Output exactly the lines below, starting with the line that has "(** * Handy: context" and going on through the line that has "(** [a === b] on strings. *)", both included, and no other lines.

__________

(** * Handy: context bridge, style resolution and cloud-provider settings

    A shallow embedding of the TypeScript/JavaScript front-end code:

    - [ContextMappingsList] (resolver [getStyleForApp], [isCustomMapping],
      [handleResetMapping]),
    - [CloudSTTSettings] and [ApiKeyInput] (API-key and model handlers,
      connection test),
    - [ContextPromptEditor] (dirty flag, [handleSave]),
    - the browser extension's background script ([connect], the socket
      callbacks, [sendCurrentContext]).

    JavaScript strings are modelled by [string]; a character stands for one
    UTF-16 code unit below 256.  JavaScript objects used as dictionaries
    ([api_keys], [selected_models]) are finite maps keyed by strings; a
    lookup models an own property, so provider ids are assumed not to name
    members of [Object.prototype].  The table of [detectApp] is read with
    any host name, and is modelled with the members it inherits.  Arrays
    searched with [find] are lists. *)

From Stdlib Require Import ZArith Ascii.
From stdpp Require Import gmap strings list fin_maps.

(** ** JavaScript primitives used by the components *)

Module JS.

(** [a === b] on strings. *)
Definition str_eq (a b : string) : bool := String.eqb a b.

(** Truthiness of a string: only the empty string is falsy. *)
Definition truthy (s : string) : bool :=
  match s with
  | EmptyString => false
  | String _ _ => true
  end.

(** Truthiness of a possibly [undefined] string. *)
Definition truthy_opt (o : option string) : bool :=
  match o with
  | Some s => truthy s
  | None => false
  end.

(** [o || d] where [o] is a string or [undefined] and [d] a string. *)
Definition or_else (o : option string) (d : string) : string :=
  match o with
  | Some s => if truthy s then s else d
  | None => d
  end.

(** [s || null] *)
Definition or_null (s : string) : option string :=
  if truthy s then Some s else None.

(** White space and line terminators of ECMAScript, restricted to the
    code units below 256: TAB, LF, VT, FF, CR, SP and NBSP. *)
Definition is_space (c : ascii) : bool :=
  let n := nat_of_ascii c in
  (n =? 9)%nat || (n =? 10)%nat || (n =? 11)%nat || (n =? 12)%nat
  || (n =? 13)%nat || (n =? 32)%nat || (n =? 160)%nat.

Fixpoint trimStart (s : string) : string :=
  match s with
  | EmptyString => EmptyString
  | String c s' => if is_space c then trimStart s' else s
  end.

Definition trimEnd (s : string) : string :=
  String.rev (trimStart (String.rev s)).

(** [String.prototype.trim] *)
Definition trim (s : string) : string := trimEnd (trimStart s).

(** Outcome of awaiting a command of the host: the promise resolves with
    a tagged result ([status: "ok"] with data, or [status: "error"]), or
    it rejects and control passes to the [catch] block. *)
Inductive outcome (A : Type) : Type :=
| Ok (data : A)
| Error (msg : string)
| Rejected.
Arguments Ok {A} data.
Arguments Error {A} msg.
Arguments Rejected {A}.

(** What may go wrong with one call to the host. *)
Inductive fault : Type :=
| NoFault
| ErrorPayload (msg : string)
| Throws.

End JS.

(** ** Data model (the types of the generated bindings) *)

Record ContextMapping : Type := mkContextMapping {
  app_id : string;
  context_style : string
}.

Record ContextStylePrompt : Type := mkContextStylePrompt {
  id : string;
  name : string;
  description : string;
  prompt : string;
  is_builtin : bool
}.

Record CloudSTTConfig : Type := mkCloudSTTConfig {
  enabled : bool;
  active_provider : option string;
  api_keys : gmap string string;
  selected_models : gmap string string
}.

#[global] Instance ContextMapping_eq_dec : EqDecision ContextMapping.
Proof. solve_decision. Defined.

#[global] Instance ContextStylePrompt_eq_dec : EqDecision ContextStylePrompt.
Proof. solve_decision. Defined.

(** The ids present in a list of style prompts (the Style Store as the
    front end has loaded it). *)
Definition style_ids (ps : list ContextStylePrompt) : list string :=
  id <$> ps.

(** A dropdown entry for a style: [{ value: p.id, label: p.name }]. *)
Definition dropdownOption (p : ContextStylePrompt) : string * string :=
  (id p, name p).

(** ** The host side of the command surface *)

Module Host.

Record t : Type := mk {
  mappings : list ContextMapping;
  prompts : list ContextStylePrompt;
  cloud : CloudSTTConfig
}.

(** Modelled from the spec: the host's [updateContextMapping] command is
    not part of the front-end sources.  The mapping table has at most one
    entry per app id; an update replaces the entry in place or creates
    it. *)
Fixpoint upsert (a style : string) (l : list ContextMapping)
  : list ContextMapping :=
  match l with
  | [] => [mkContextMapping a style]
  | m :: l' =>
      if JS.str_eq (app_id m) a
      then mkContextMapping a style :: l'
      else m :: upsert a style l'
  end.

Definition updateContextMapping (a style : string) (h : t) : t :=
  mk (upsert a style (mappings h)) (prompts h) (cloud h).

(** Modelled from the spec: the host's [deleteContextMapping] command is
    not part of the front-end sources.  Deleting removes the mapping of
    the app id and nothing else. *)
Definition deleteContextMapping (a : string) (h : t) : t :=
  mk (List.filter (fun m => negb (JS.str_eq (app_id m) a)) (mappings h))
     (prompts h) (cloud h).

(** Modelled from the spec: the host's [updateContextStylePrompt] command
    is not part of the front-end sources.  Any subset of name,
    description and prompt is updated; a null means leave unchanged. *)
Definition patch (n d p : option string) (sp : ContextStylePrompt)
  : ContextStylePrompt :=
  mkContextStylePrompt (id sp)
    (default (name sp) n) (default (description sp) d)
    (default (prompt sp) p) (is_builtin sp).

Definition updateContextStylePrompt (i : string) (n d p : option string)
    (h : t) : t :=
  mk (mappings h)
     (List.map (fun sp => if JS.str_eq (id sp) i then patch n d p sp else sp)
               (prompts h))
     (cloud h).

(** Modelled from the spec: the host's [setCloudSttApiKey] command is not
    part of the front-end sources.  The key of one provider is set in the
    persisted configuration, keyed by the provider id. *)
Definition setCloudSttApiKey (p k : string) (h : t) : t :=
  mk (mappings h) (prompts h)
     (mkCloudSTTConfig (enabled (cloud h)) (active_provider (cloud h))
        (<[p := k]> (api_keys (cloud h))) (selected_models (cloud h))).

__________

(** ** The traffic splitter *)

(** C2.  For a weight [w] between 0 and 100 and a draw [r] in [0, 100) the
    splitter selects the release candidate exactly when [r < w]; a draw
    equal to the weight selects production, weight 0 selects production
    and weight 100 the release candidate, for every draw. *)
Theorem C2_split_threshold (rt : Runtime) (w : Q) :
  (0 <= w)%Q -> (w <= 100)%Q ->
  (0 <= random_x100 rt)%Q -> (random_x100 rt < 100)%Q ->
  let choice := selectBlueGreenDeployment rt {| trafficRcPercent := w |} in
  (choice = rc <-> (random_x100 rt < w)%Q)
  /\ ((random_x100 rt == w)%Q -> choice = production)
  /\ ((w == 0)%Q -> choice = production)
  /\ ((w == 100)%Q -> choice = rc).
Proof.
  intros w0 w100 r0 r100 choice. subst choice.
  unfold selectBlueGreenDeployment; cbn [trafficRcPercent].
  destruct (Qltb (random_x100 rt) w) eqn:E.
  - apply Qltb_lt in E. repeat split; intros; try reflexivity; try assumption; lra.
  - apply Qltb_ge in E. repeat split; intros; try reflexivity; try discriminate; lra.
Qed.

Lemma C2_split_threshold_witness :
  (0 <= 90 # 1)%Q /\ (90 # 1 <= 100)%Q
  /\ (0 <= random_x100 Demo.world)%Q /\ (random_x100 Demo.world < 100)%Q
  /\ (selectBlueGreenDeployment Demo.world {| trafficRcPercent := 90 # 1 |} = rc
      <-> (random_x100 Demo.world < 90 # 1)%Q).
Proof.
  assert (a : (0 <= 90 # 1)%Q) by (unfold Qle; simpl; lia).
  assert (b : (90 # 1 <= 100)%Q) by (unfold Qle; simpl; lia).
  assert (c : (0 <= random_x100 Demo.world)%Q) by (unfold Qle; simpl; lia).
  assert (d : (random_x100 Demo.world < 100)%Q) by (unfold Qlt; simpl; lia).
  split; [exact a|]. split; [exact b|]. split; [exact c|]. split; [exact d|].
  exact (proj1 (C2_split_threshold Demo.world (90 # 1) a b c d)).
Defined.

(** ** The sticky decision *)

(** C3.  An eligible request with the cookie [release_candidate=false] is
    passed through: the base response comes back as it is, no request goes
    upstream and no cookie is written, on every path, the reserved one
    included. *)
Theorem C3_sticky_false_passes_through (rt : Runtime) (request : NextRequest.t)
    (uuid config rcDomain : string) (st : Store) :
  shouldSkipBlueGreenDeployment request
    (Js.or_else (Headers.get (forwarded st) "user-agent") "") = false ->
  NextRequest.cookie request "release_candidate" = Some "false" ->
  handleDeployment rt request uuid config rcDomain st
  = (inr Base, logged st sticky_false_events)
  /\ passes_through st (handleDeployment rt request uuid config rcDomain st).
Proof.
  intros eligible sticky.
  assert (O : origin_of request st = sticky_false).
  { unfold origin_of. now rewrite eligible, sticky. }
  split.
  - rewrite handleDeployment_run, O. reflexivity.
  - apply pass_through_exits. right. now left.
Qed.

__________

→ **RESULT OF THIS EXERCISE**
(** * Handy: context bridge, style resolution and cloud-provider settings

    A shallow embedding of the TypeScript/JavaScript front-end code:

    - [ContextMappingsList] (resolver [getStyleForApp], [isCustomMapping],
      [handleResetMapping]),
    - [CloudSTTSettings] and [ApiKeyInput] (API-key and model handlers,
      connection test),
    - [ContextPromptEditor] (dirty flag, [handleSave]),
    - the browser extension's background script ([connect], the socket
      callbacks, [sendCurrentContext]).

    JavaScript strings are modelled by [string]; a character stands for one
    UTF-16 code unit below 256.  JavaScript objects used as dictionaries
    ([api_keys], [selected_models]) are finite maps keyed by strings; a
    lookup models an own property, so provider ids are assumed not to name
    members of [Object.prototype].  The table of [detectApp] is read with
    any host name, and is modelled with the members it inherits.  Arrays
    searched with [find] are lists. *)

From Stdlib Require Import ZArith Ascii.
From stdpp Require Import gmap strings list fin_maps.

(** ** JavaScript primitives used by the components *)

Module JS.

(** [a === b] on strings. *)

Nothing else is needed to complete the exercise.